The expanded third floor of the cancer centre is still an active construction zone, although new lab benches have been installed and a dozen offices carved out. But by

October, when work on the $15.8-million lab is due to be completed, the facility will finally allow cancer researchers to develop and refine their discoveries under one roof.

And for the first time, all the specialized facilities and equipment will be in place for researchers to test experimental therapies for their safety and effectiveness in patients.

Such tests, an exhaustive effort in three phases, require labs to follow the strict standards of drug regulators such as Health Canada and the U.S. Food and Drug Administration. Regulation manufacturing suites are needed to handle the experimental drugs, while self-contained testing suites are required to analyze genetic and tumour samples collected from patients.

In short, the new facility will enable researchers to shepherd their own discoveries through a longer section of the drug-development pipeline.

“As far as cancer-drug development is concerned, we’ll finally be able to do everything onsite, from target validation to Phase 3 clinical trials, which is really fantastic given that 10 years ago, we couldn’t do any of that,” said Dr. Glen Goss, a medical oncologist and one of the researchers who will benefit from the new lab.

The state-of-the-art facility will also allow the institute to compete with top-ranked cancer research centres such Toronto’s Princess Margaret Hospital, Montreal’s Jewish General Hospital and Vancouver’s B.C. Cancer Agency.

Mike McBurney, director of Ottawa’s cancer-research program, said having a world-class lab, where scientists and oncologists work side by side, makes it easier to recruit young talent.

“This creates a melting pot, where if you want to have coffee, you’re going to have to talk to somebody from either the clinical or laboratory side,” said McBurney. “And those kinds of unstructured discussions are what breed discoveries and innovation.”

More than 300 scientists, oncologists, technicians and graduate students work cheek-by-jowl in the existing research lab. The expanded facility allows McBurney to plan for as many as 100 more people to be hired over the next five years.

The new lab lays the groundwork for the cancer centre’s plan to position Ottawa as a hub of “translational research,” that critical stage at which scientists attempt to turn medical discoveries into useful therapies for patients.

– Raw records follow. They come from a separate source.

(** Assigning to a connection: the worker stays, and leases are granted ones. *)
Lemma keep_update_conn h ref f :
  (∀ c, h_objs h !! ref = Some c → c_worker (f c) = c_worker c ∧ (conn_ok granted c → conn_ok granted (f c))) →
  kept h (update_conn h ref f).
Proof.
  intros Hf. split.
  - intros []. split; try done.
    + intros ref' c. cbn. intros [(-> & c0 & Hc0 & ->)|[_ Hc]]%lookup_alter_Some; [|by eapply hk_objs0].
      apply Hf; [done|]. by eapply hk_objs0.
    + intros w r Hw. destruct (hk_conns0 w r Hw) as (c & Hc & Hcw). cbn.
      destruct (decide (ref = r)) as [->|Hne].
      * exists (f c). rewrite lookup_alter_eq, Hc. split; [done|]. destruct (Hf c Hc) as [-> _]. done.
      * exists c. by rewrite lookup_alter_ne.
  - intros r c Hc. cbn. destruct (decide (ref = r)) as [->|Hne].
    + exists (f c). rewrite lookup_alter_eq, Hc. split; [done|]. by apply Hf.
    + exists c. by rewrite lookup_alter_ne.
  - done.
Qed.
Lemma keep_end_lease h ref lease : kept h (update_conn h ref (end_lease lease)).
Proof.
  apply keep_update_conn. intros c _. split; [done|]. intros Hc l. cbn.
  intros [Hl _]%elem_of_difference. by apply Hc.
Qed.
Lemma keep_end_worker h worker lease : kept h (end_worker_lease h worker lease).
Proof.
  unfold end_worker_lease. destruct (w ← worker; current h w) as [[ref c]|]; [|done]. apply keep_end_lease.
Qed.
Lemma keep_add_lease h ref lease mem w s c0 :
  granted !! lease = Some (w, s) → h_objs h !! ref = Some c0 → c_worker c0 = w →
  kept h (update_conn h ref (add_lease lease mem)).
Proof.
  intros Hg H0 Hw. apply keep_update_conn. intros c Hc. split; [done|]. intros Hok l. cbn.
  assert (c = c0) as -> by congruence.
  intros [->%elem_of_singleton|Hl]%elem_of_union; [|by apply Hok]. subst w. eauto.
Qed.

Lemma current_ok h w ref c :
  hub_ok placed granted h → current h w = Some (ref, c) →
  h_objs h !! ref = Some c ∧ c_worker c = w ∧ conn_ok granted c.
Proof.
  intros Hok. unfold current. destruct (h_conns h !! w) as [r|] eqn:Hw; cbn; [|done].
  destruct (hk_conns _ _ _ Hok w r Hw) as (c0 & Hc0 & Hcw). rewrite Hc0. cbn. intros [= <- <-].
  split_and!; [done|done|]. by eapply hk_objs.
Qed.

(** *** The operations that end leases *)

Lemma keep_attach h ref c :
  h_objs h !! ref = Some c → kept h (attach h ref c).
Proof.
  intros Hc. unfold attach.
  set (h1 := with_conns (with_objs h (<[ref:=c]> (h_objs h))) (<[c_worker c:=ref]> (h_conns h))).
  assert (kept h h1) as H1.
  { split.
    - intros []. split; try done.
      + intros r x. cbn. rewrite insert_id by done. apply hk_objs0.
      + intros w r. cbn. rewrite olookup_insert, insert_id by done. case_decide; [|apply hk_conns0].
        intros [= <-]. subst. eauto.
    - intros r x Hx. cbn. rewrite insert_id by done. eauto.
    - done. }
  destruct (h_conns h !! c_worker c) as [old|]; [|done]. case_decide; [done|].
  etrans; [exact H1|]. apply keep_update_conn. intros x _. split; [done|]. done.
Qed.
Lemma keep_detach h worker ref : kept h (detach h worker ref).1.
Proof.
  unfold detach. destruct (h_conns h !! worker) as [cur|]; [|done].
  destruct (match ref with Some _ => _ | None => false end); [done|]. cbn [fst].
  etrans; [|apply keep_forget_worker].
  transitivity (with_conns h (delete worker (h_conns h))).
  - split; [|intros r x Hx; by exists x|done]. intros []. split; try done.
    intros w r. cbn. rewrite olookup_delete. case_decide; [done|apply hk_conns0].
  - apply keep_queue_sub, forget_fold_sub.
Qed.
Lemma keep_release h d now tenant sid lease : kept h (release_lease h d now tenant sid lease).1.
Proof.
  unfold release_lease. pose proof (keep_drop h lease) as H1.
  destruct (get_session d tenant sid None) as [r|]; cbn [fst].
  - case_decide; [done|]. destruct (clear_session_lease d now tenant sid). cbn [fst].
    etrans; [exact H1|]. etrans; [apply keep_forget_delta|]. apply keep_end_worker.
  - etrans; [exact H1|apply keep_forget_delta].
Qed.
Lemma keep_end_local h sid worker lease : kept h (end_lease_local h sid worker lease).
Proof.
  unfold end_lease_local. etrans; [apply keep_drop|]. etrans; [apply keep_forget_delta|]. apply keep_end_worker.
Qed.
Lemma keep_expire_memory h l : kept h (expire_memory h l).1.
Proof.
  unfold expire_memory. generalize (@nil revoke). revert h.
  induction l as [|c l IH]; intros h out; [done|]. cbn [foldl].
  assert (kept h (expire_one (h, out) c).1) as H1.
  { unfold expire_one. pose proof (keep_forget_delta h (cl_session c)) as H0.
    destruct (cl_lease c) as [lease|]; [|done].
    destruct (w ← cl_worker c; current _ w) as [[ref x]|]; cbn [fst]; (etrans; [exact H0|]).
    - etrans; [apply keep_drop|apply keep_end_lease].
    - apply keep_drop. }
  destruct (expire_one (h, out) c) as [h1 out1]. etrans; [exact H1|apply IH].
Qed.
Lemma keep_note_sent h now entry : kept h (note_sent h now entry).
Proof. apply keep_queue; [by apply update_all|by apply update_le]. Qed.
Lemma keep_send_failed h lease entry : kept h (note_send_failed h lease entry).
Proof.
  unfold note_send_failed. destruct (find_entry _ _ _); [|done]. by apply keep_queue_sub, discard_sub.
Qed.
Lemma keep_ack h lease id : kept h (hub_ack h lease id).1.
Proof.
  unfold hub_ack. pose proof (ack_sub (h_queue h) lease id) as H.
  destruct (CommandQueue.ack _ _ _) as [q e]. by apply keep_queue_sub.
Qed.
Lemma keep_stored h sid bodies : kept h (note_stored_events h sid bodies).
Proof.
  unfold note_stored_events. destruct (h_deltas h !! sid) as [k|] eqn:Hk; [|done].
  apply keep_deltas. intros s x. rewrite olookup_insert. case_decide as Hs; [|eauto].
  intros [= <-]. subst. exists k. split; [done|]. clear Hk. revert k.
  induction bodies as [|b bodies IH]; intros k; [done|]. cbn. destruct (IH (note_done k b)) as [<- <-].
  unfold note_done. by destruct (done_turn_of b).
Qed.
End keeps.

(** *** Frames and new commands *)

Lemma push_command_wire q now dump command sid lease op payload worker :
  (lease < 2 ^ 128)%N → (sid < 2 ^ 128)%N →
  match (push q now (command_wire dump command sid lease op payload) worker).2 with
  | Ok e => p_lease e = lease ∧ p_session e = sid ∧ p_worker e = worker
            ∧ p_wire e = command_wire dump command sid lease op payload
  | Err _ => True
  end.
Proof.
  intros Hl Hs. unfold push, wire_uuid. rewrite command_wire_lease, command_wire_session.
  cbn [mbind option_bind py_str]. rewrite !uuid_of_string_str by done.
  destruct (decide _); [done|]. cbn. done.
Qed.

Section sends.
Context (cfg : fleet_settings).
Context (validate_payload : string → list (string * json) → option (list (string * json))).
Context (dump : list (string * json) → list (string * json)).
Context (valid_context : json → bool).
Implicit Types (placed granted : leases_of).

Definition bounded (placed : leases_of) : Prop :=
  ∀ l w s, placed !! l = Some (w, s) → (l < 2 ^ 128)%N ∧ (s < 2 ^ 128)%N.

Lemma command_wire_names command sid lease op payload :
  names (command_wire dump command sid lease op payload) lease sid.
Proof. done. Qed.

(** A queued command is one of the lease it names. *)
Lemma enqueue_keeps placed granted h now c command sid lease op payload :
  (lease < 2 ^ 128)%N → (sid < 2 ^ 128)%N → placed !! lease = Some (c_worker c, sid) →
  let out := enqueue h now (command_wire dump command sid lease op payload) c in
  keeps placed granted h out.1 ∧
  match out.2 with
  | Ok e => p_lease e = lease ∧ p_session e = sid ∧ p_wire e = command_wire dump command sid lease op payload
  | Err _ => True
  end.
Proof.
  intros Hl Hs Hp. cbn zeta. unfold enqueue. destruct (require_credential_isolation _ _); [|done].
  destruct (decide _); [|done].
  pose proof (push_command_wire (h_queue h) now dump command sid lease op payload (Some (c_worker c)) Hl Hs) as Hw.
  pose proof (push_all (entry_ok placed) (h_queue h) now (command_wire dump command sid lease op payload)
    (Some (c_worker c))) as Hq.
  pose proof (push_le (h_queue h) now (command_wire dump command sid lease op payload) (Some (c_worker c))) as Hle.
  destruct (push _ _ _ _) as [q [e|[]]]; cbn [fst snd] in *; [|by split; [apply keep_queue|]..].
  destruct Hw as (H1 & H2 & H3 & H4). split; [|done]. apply keep_queue; [|done]. intros Ha.
  apply Hq; [done|]. exists (c_worker c). rewrite H1, H2, H4. split_and!; [done..|apply command_wire_names].
Qed.

Definition place_h := place cfg validate_payload dump valid_context.
Section preserve.
Context (cfg : fleet_settings).
Context (validate_payload : string → list (string * json) → option (list (string * json))).
Context (dump : list (string * json) → list (string * json)).
Context (valid_context : json → bool).
Context (parse_delta : list (string * json) → option delta_payload).
Context (classify_host_message : string → failure).
Context (session_model : db → session_row → option string).
#[local] Abbreviation step := (step cfg validate_payload dump valid_context parse_delta
  classify_host_message session_model).
#[local] Abbreviation place := (place cfg validate_payload dump valid_context).
(* ===== verification/HubLeases.v ===== *)
(** * What an inventory, an expiry and a reconnect do to the leases

    Each of the three reads a list of session rows and ends or renews the leases of
    some of them.  The lease columns of a session are its [cell]; the theorems say
    for every session which cells change and how. *)

From stdpp Require Import sorting.
From S2P Require Import Prelude PyStd Protocol CommandQueue Db Fleet Commands Sandbox Usage Accounting IngestSpec TurnState Hub HubProps.

Open Scope Z_scope.

(** ** Clearing a cell *)

Definition clear_cell (c : uuid * lease_cols) : uuid * lease_cols :=
  (c.1, LeaseCols None None None (worker_seq c.2)).
Definition cell_tenant (d : db) (r : session_row) : Prop := fst <$> cell d (s_id r) = Some (s_tenant r).

(** The cells of [d'] are those of [d], but for the sessions in [l], which are cleared. *)
Definition cells_cleared (l : list uuid) (d d' : db) : Prop :=
  keyed d → keyed d' ∧ ∀ sid, cell d' sid = (if decide (sid ∈ l) then clear_cell <$> cell d sid else cell d sid).
(* ===== verification/SecretMask.v ===== *)
(** * Masking secrets in responses (src/src/apipi/worker/egress/inject.py)

    A response that comes back to the guest has each secret replaced by its
    placeholder.  The body arrives in pieces, and a secret can lie across two of
    them: the filter holds back the end of what it has, when that can be the start
    of a secret.  Bytes are lists of characters; the pattern is an alternation of
    literal needles, so a match is the first needle of the list that the text goes
    on with. *)

From S2P Require Import Prelude PyStd Db.

Abbreviation bytes := (list ascii) (only parsing).
Abbreviation masks := (list (list ascii * list ascii)) (only parsing).

(** ** The table of masks *)

(** `sorted(..., key=lambda pair: len(pair[0]), reverse=True)`: stable. *)
Fixpoint insert_mask (x : bytes * bytes) (l : masks) : masks :=
  match l with
  | [] => [x]
  | y :: l' => if decide (length x.1 < length y.1)%nat then y :: insert_mask x l' else x :: l
  end.
Definition sort_masks (l : masks) : masks := foldr insert_mask [] l.
(** The first replacement of a needle wins; empty needles are left out. *)
Definition unique_masks (pairs : masks) : masks :=
  foldl (λ acc p, if decide (p.1 = [] ∨ p.1 ∈ acc.*1) then acc else acc ++ [p]) [] pairs.
Definition ordered_masks (pairs : masks) : masks := sort_masks (unique_masks pairs).

(** ** Matches (`mask_pattern`) *)

(** The match at the start of [s]: the first alternative. *)
Definition mask_at (m : masks) (s : bytes) : option (bytes * bytes) :=
  find_row (λ p, startswith p.1 s) m.
(** `finditer`: the positions and needles of the matches, left to right, none
    overlapping the one before; [skip] characters belong to the last match. *)
Fixpoint finditer (m : masks) (skip pos : nat) (s : bytes) : list (nat * (bytes * bytes)) :=
  match s with
  | [] => []
  | _ :: s' =>
      match skip with
      | S k => finditer m k (S pos) s'
      | O => match mask_at m s with
             | Some p => (pos, p) :: finditer m (length p.1 - 1) (S pos) s'
             | None => finditer m 0 (S pos) s'
             end
      end
  end.

(** `buf[a:b]` *)
Definition slice (a b : nat) (buf : bytes) : bytes := take (b - a) (drop a buf).
(** The text up to the first match that starts at [cut] or later, with the matches
    replaced, and where it ends. *)
Fixpoint replaced (buf : bytes) (cut pos : nat) (l : list (nat * (bytes * bytes))) : bytes * nat :=
  match l with
  | [] => ([], pos)
  | (start, p) :: l' =>
      if decide (cut ≤ start)%nat then ([], pos)
      else let '(out, last) := replaced buf cut (start + length p.1) l' in
           (slice pos start buf ++ p.2 ++ out, last)
  end.
(** `pattern.sub(self._sub, data)` *)
Definition sub_all (m : masks) (s : bytes) : bytes :=
  let '(out, last) := replaced s (length s) 0 (finditer m 0 0 s) in out ++ drop last s.

(** ** The filter of a body ([SecretMask]) *)

(** `_hold`: how much of the end of [buf] may be the start of a needle. *)
Fixpoint hold_scan (needle : bytes) (best : nat) (s : bytes) : nat :=
  match s with
  | [] => best
  | c :: s' =>
      if decide (Some c = head needle) then
        if decide (best < length s)%nat then
          if startswith s needle then length s else hold_scan needle best s'
        else best
      else hold_scan needle best s'
  end.
Definition hold (m : masks) (buf : bytes) : nat :=
  foldl (λ best p, hold_scan p.1 best (drop (S (length buf) - length p.1) buf)) 0%nat m.
Record question : Type := Question { q_name : string; q_type : Z; q_class : Z; q_end : nat }.

(** ** Parsing a question *)

(** The labels of the name at [pos], with where they end; [None]: out of fuel.  A label
    is lower-cased as it is read. *)
Fixpoint read_labels (fuel : nat) (packet : list ascii) (pos : nat) (labels : list (list ascii))
    : option (res string (list (list ascii) * nat)) :=
  match fuel with
  | O => None
  | S fuel =>
      match drop pos packet with
      | [] => Some (Err "truncated DNS name"%string)
      | c :: rest =>
          let size := N.to_nat (code c) in
          if decide (size = 0%nat) then Some (Ok (labels, S pos))
          else if negb (N.land (code c) 192 =? 0)%N then Some (Err "compressed DNS question"%string)
          else
            let label := take size rest in
            if decide (length label ≠ size) then Some (Err "truncated DNS name"%string)
            else if negb (is_ascii label) then Some (Err "DNS name is not ASCII"%string)
            else
              let text := lower_char <$> label in
              if decide ("."%char ∈ text) then Some (Err "DNS label contains a dot"%string)
              else read_labels fuel packet (S pos + size) (labels ++ [text])
      end
  end.
Definition slice (from size : nat) (packet : list ascii) : list ascii := take size (drop from packet).
Definition question_at (packet : list ascii) (labels : list (list ascii)) (pos : nat) : res string question :=
  if decide (length packet < pos + 4)%nat then Err "truncated DNS question"%string
  else
    let name := join ["."%char] labels in
    if decide (253 < length name)%nat then Err "DNS name is too long"%string
    else Ok (Question (of_chars name) (be_int (slice pos 2 packet)) (be_int (slice (pos + 2) 2 packet)) (pos + 4)).
Definition parse_question (packet : list ascii) : res string question :=
  if decide (length packet < 12)%nat then Err "short DNS header"%string
  else if decide (be_int (slice 4 2 packet) ≠ 1) then Err "DNS query needs one question"%string
  else match read_labels (S (length packet)) packet 12 [] with
  | None => Err "out of fuel"%string
  | Some r => '(labels, pos) ← r; question_at packet labels pos
  end.

(** ** Building packets *)

(** The labels of a question that was parsed have at most 63 bytes. *)
Definition query_label (label : list ascii) : list ascii := be_bytes 1 (Z.of_nat (length label)) ++ label.
Definition query_head : list ascii := char <$> [1; 0; 0; 1; 0; 0; 0; 0; 0; 0]%N.
Definition build_query (q : question) (ident : list ascii) : list ascii :=
  ident ++ query_head ++ mjoin (query_label <$> split_on "." (chars (q_name q))) ++ [char 0]
  ++ be_bytes 2 (q_type q) ++ be_bytes 2 (q_class q).

Definition byte (i : nat) (packet : list ascii) : Z := Z.of_N (code (nth i packet (char 0))).
Definition error_reply (query : list ascii) (rcode : Z) (question_end : option nat) : list ascii :=
  let flags_in := if decide (4 ≤ length query)%nat then be_int (slice 2 2 query) else 0 in
  let flags := Z.lor (Z.lor (Z.lor (Z.lor 32768 (Z.land flags_in 30720)) (Z.land flags_in 256)) 128) rcode in
  let ident := take 2 query ++ replicate (2 - length query) (char 0) in
  let question := match question_end with Some e => drop 12 (take e query) | None => [] end in
  let count := if decide (question = []) then 0 else 1 in
  ident ++ be_bytes 2 flags ++ be_bytes 2 count ++ be_bytes 6 0 ++ question.
(** `socket.inet_aton`, of a dotted quad as `ipaddress` prints one *)
Definition inet_aton (address : string) : list ascii := be_bytes 4 (default 0 (parse_v4 (chars address))).
Definition placeholder_reply (query : list ascii) (q : question) (address : string) : list ascii :=
  let reply := error_reply query 0 (Some (q_end q)) in
  if decide (q_type q ≠ TYPE_A) then reply
  else
    let record := [char 192; char 12] ++ be_bytes 2 TYPE_A ++ be_bytes 2 CLASS_IN ++ be_bytes 4 PLACEHOLDER_TTL
                  ++ be_bytes 2 4 ++ inet_aton address in
    take 6 reply ++ be_bytes 2 1 ++ drop 8 reply ++ record.

Definition is_response (packet : list ascii) : bool := negb (Z.land (byte 2 packet) 128 =? 0).
Definition reply_matches (reply query : list ascii) : bool :=
  if decide (length reply < 12)%nat then false
  else if decide (take 2 reply ≠ take 2 query) then false
  else if negb (is_response reply) then false
  else match parse_question reply, parse_question query with
  | Ok got, Ok sent =>
      bool_decide ((q_name got, q_type got, q_class got) = (q_name sent, q_type sent, q_class sent))
  | _, _ => false
  end.
(** `_UpstreamProtocol`: of the datagrams that come, the first that matches. *)
Definition upstream_datagram (query : list ascii) (datagrams : list (list ascii)) : option (list ascii) :=
  find_row (λ d, reply_matches d query) datagrams.

(** ** Answering *)

Abbreviation upstream := (string * Z)%type (only parsing).
Record dns_filter : Type := DnsFilter {
  df_allow : string → bool;
  df_placeholder : option (string → option string);
  df_passthrough : bool;
  df_upstreams : list upstream
}.
(** What goes out to the resolvers. *)
Record sent : Type := Sent { s_to : string * Z; s_bytes : list ascii }.

Definition filter_placeholder (f : dns_filter) (q : question) : option string :=
  match df_placeholder f with
  | None => None
  | Some p => if decide (q_class q ≠ CLASS_IN ∨ q_name q = ""%string) then None else p (q_name q)
  end.

Section answering.
Context (ask : upstream → list ascii → option (list ascii)).

Fixpoint forward (upstreams : list upstream) (query outgoing : list ascii) (q : question)
    : list ascii * list sent :=
  match upstreams with
  | [] => (error_reply query RCODE_SERVFAIL (Some (q_end q)), [])
  | u :: rest =>
      let again := let '(r, out) := forward rest query outgoing q in (r, Sent u outgoing :: out) in
      match ask u outgoing with
      | None => again
      | Some reply =>
          if reply_matches reply outgoing then (take 2 query ++ drop 2 reply, [Sent u outgoing]) else again
      end
  end.

(** [ident]: `os.urandom(2)` *)
Definition answer (f : dns_filter) (query ident : list ascii) : option (list ascii) * list sent :=
  let reply r := (Some r, []) in
  let asked outgoing q := let '(r, out) := forward (df_upstreams f) query outgoing q in (Some r, out) in
  if decide (length query < 12)%nat then (None, [])
  else if is_response query then (None, [])
  else if decide (Z.land (Z.shiftr (byte 2 query) 3) 15 ≠ 0) then reply (error_reply query RCODE_NOTIMP None)
  else match parse_question query with
  | Err _ => reply (error_reply query RCODE_FORMERR None)
  | Ok q =>
      if df_passthrough f then
        match filter_placeholder f q with
        | Some address => reply (placeholder_reply query q address)
        | None => asked (ident ++ drop 2 query) q
        end
      else if decide (q_class q ≠ CLASS_IN) then reply (error_reply query RCODE_NOTIMP (Some (q_end q)))
      else if decide (q_name q = ""%string) then reply (error_reply query RCODE_NXDOMAIN (Some (q_end q)))
      else if negb (df_allow f (q_name q)) then reply (error_reply query RCODE_NXDOMAIN (Some (q_end q)))
      else match filter_placeholder f q with
      | Some address => reply (placeholder_reply query q address)
      | None =>
          if decide (q_type q ∈ NODATA_TYPES) then reply (error_reply query 0 (Some (q_end q)))
          else asked (build_query q ident) q
      end
  end.

(** *** Clients (`_UdpProtocol`, `_serve_tcp`) *)

(** A datagram is dropped when as many are in the works as may be: [None]. *)
Definition datagram_received (inflight : Z) : option Z :=
  if MAX_UDP_INFLIGHT <=? inflight then None else Some (inflight + 1).
Definition datagram_done (inflight : Z) : Z := inflight - 1.
Definition tcp_accepted (clients : Z) : option Z :=
  if MAX_TCP_CLIENTS <=? clients then None else Some (clients + 1).
Definition tcp_closed (clients : Z) : Z := clients - 1.

(** The packets of a client on one connection, each after its length, up to where the
    stream ends; the idents are drawn one per packet.  [written] is what goes back. *)
Definition frame (packet : list ascii) : list ascii := be_bytes 2 (Z.of_nat (length packet)) ++ packet.
Fixpoint serve_tcp (fuel : nat) (f : dns_filter) (idents : nat → list ascii) (stream : list ascii)
    : list ascii * list sent :=
  match fuel, stream with
  | S fuel, hi :: lo :: rest =>
      let size := Z.to_nat (be_int [hi; lo]) in
      if decide (length rest < size)%nat then ([], [])
      else
        match answer f (take size rest) (idents fuel) with
        | (None, out) => ([], out)
        | (Some reply, out) =>
            let '(written, out') := serve_tcp fuel f idents (drop size rest) in (frame reply ++ written, out ++ out')
        end
  | _, _ => ([], [])
  end.
End answering.

(** ** Lemmas on names *)

(** A label as it is read. *)
Record label_ok (l : list ascii) : Prop := {
  lo_some : l ≠ [];
  lo_short : (length l < 64)%nat;
  lo_ascii : is_ascii l = true;
  lo_dots : "."%char ∉ l;
  lo_lower : lower_char <$> l = l
}.

Lemma lower_char_idem c : lower_char (lower_char c) = lower_char c.
Proof. destruct c as [[] [] [] [] [] [] [] []]; reflexivity. Qed.
Lemma lower_char_ascii c : (code c <? 128)%N = true → (code (lower_char c) <? 128)%N = true.
Proof. destruct c as [[] [] [] [] [] [] [] []]; done. Qed.
Lemma lower_ascii l : is_ascii l = true → is_ascii (lower_char <$> l) = true.
Proof.
  unfold is_ascii. induction l as [|c l IH]; [done|]. cbn. intros [H1 H2]%andb_prop. rewrite lower_char_ascii by done.
  by apply IH.
Qed.
Lemma land192 n : (n < 256)%N → (N.land n 192 =? 0)%N = (n <? 64)%N.
Proof.
  intros H.
  assert (forallb (λ k, Bool.eqb (N.land (N.of_nat k) 192 =? 0)%N (N.of_nat k <? 64)%N) (seq 0 256) = true) as Hall by by vm_compute.
  rewrite forallb_forall in Hall. specialize (Hall (N.to_nat n)). rewrite N2Nat.id in Hall.
  apply Bool.eqb_prop, Hall, in_seq. lia.
Qed.
Lemma code_lt c : (code c < 256)%N.
Proof. apply N_ascii_bounded. Qed.

Lemma read_labels_fuel fuel packet pos labels :
  (length packet - pos < fuel)%nat → read_labels fuel packet pos labels ≠ None.
Proof.
  revert pos labels. induction fuel as [|fuel IH]; intros pos labels Hf; [lia|]. cbn [read_labels].
  destruct (drop pos packet) as [|c rest] eqn:Hd; [done|].
  assert (pos < length packet)%nat.
  { apply (f_equal length) in Hd. rewrite length_drop in Hd. cbn in Hd. lia. }
  repeat (case_decide || destruct (negb _)); try done. apply IH. lia.
Qed.
Lemma read_labels_ok fuel packet pos labels ls pos' :
  read_labels fuel packet pos labels = Some (Ok (ls, pos')) → Forall label_ok labels → Forall label_ok ls.
Proof.
  revert pos labels. induction fuel as [|fuel IH]; intros pos labels; [done|]. cbn [read_labels].
  destruct (drop pos packet) as [|c rest]; [done|]. case_decide as Hz; [congruence|].
  rewrite land192 by apply code_lt. destruct (N.ltb_spec (code c) 64) as [Hl|]; [|done]. cbn [negb].
  case_decide as Hsize; [done|]. destruct (is_ascii _) eqn:Ha; [|done]. cbn [negb]. case_decide as Hdot; [done|].
  intros H Hall. eapply IH; [exact H|]. apply Forall_app. split; [done|]. constructor; [|constructor].
  assert (length (take (N.to_nat (code c)) rest) = N.to_nat (code c)) as Hlen by done.
  split.
  - intros E. apply fmap_nil_inv in E. rewrite E in Hlen. cbn in Hlen. lia.
  - rewrite length_fmap, Hlen. lia.
  - by apply lower_ascii.
  - done.
  - rewrite <- list_fmap_compose. apply list_fmap_ext. intros i x _. apply lower_char_idem.
Qed.
Lemma query_label_read fuel packet pre l rest labels :
  label_ok l → packet = pre ++ query_label l ++ rest →
  read_labels (S fuel) packet (length pre) labels
  = read_labels fuel packet (length pre + length (query_label l)) (labels ++ [l]).
Proof.
  intros [Hne Hshort Ha Hdot Hlow] ->. cbn [read_labels]. rewrite drop_app_length. unfold query_label.
  cbn [be_bytes app]. rewrite Z.mod_small by lia. cbn [app].
  rewrite code_char by lia. rewrite Z_N_nat, Nat2Z.id, decide_False by (destruct l; [done|cbn; lia]).
  rewrite land192, (proj2 (N.ltb_lt _ _)) by lia. cbn [negb].
  rewrite take_app_length, decide_False by tauto. rewrite Ha, Hlow, decide_False by done. cbn [negb].
  cbn [length]. by rewrite Nat.add_succ_r.
Qed.
Lemma labels_read fuel packet pre ls rest labels :
  Forall label_ok ls → packet = pre ++ mjoin (query_label <$> ls) ++ char 0 :: rest → (length ls < fuel)%nat →
  read_labels fuel packet (length pre) labels
  = Some (Ok (labels ++ ls, S (length pre + length (mjoin (query_label <$> ls))))).
Proof.
  intros Hall. revert fuel pre labels. induction Hall as [|l ls Hl Hall IH]; intros fuel pre labels Hp Hf.
  - subst packet. destruct fuel as [|fuel]; [cbn in Hf; lia|]. cbn [read_labels]. rewrite drop_app_length.
    change (mjoin (query_label <$> [])) with (@nil ascii). cbn [app length]. rewrite decide_True by done.
    by rewrite app_nil_r, Nat.add_0_r.
  - destruct fuel as [|fuel]; [lia|].
    change (mjoin (query_label <$> l :: ls)) with (query_label l ++ mjoin (query_label <$> ls)) in *.
    rewrite <- app_assoc in Hp. rewrite (query_label_read fuel packet pre l _ labels Hl Hp).
    rewrite <- length_app. rewrite IH; [|by rewrite <- app_assoc|cbn in Hf; lia].
    rewrite <- app_assoc. rewrite !length_app. do 4 f_equal. lia.
Qed.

Researchers call it the “bench-to-bedside” approach.

According to McBurney, nine out of 10 discoveries languish in the lab, never to be turned into actual treatments. Federal and provincial governments agree and have pumped in millions of new dollars to help bring more medical discoveries to market.

Under the federal Conservatives, $32 million has flowed to Ottawa researchers for new labs and equipment — the single largest health grant awarded to the city’s researchers. An additional $18.5 million has come from the provincial Liberals. The cancer centre has been a major beneficiary, receiving a total of $16.3 million, with most of it going to support work on Bell’s tumour-killing virus, known as JX594.

The virus, genetically engineered from a version used to vaccinate against smallpox, has been designed to kill cancer cells, but spare normal ones. This means it can be injected into tumours in heavy doses without causing harm to the patient. Experience with the new drug is too short to permit any conclusion about its ultimate effectiveness, but physicians who have used it are encouraged so far.

Bell said his team has at least 20 other viruses with cancer-fighting potential under development, meaning more clinical trials are planned in the coming years.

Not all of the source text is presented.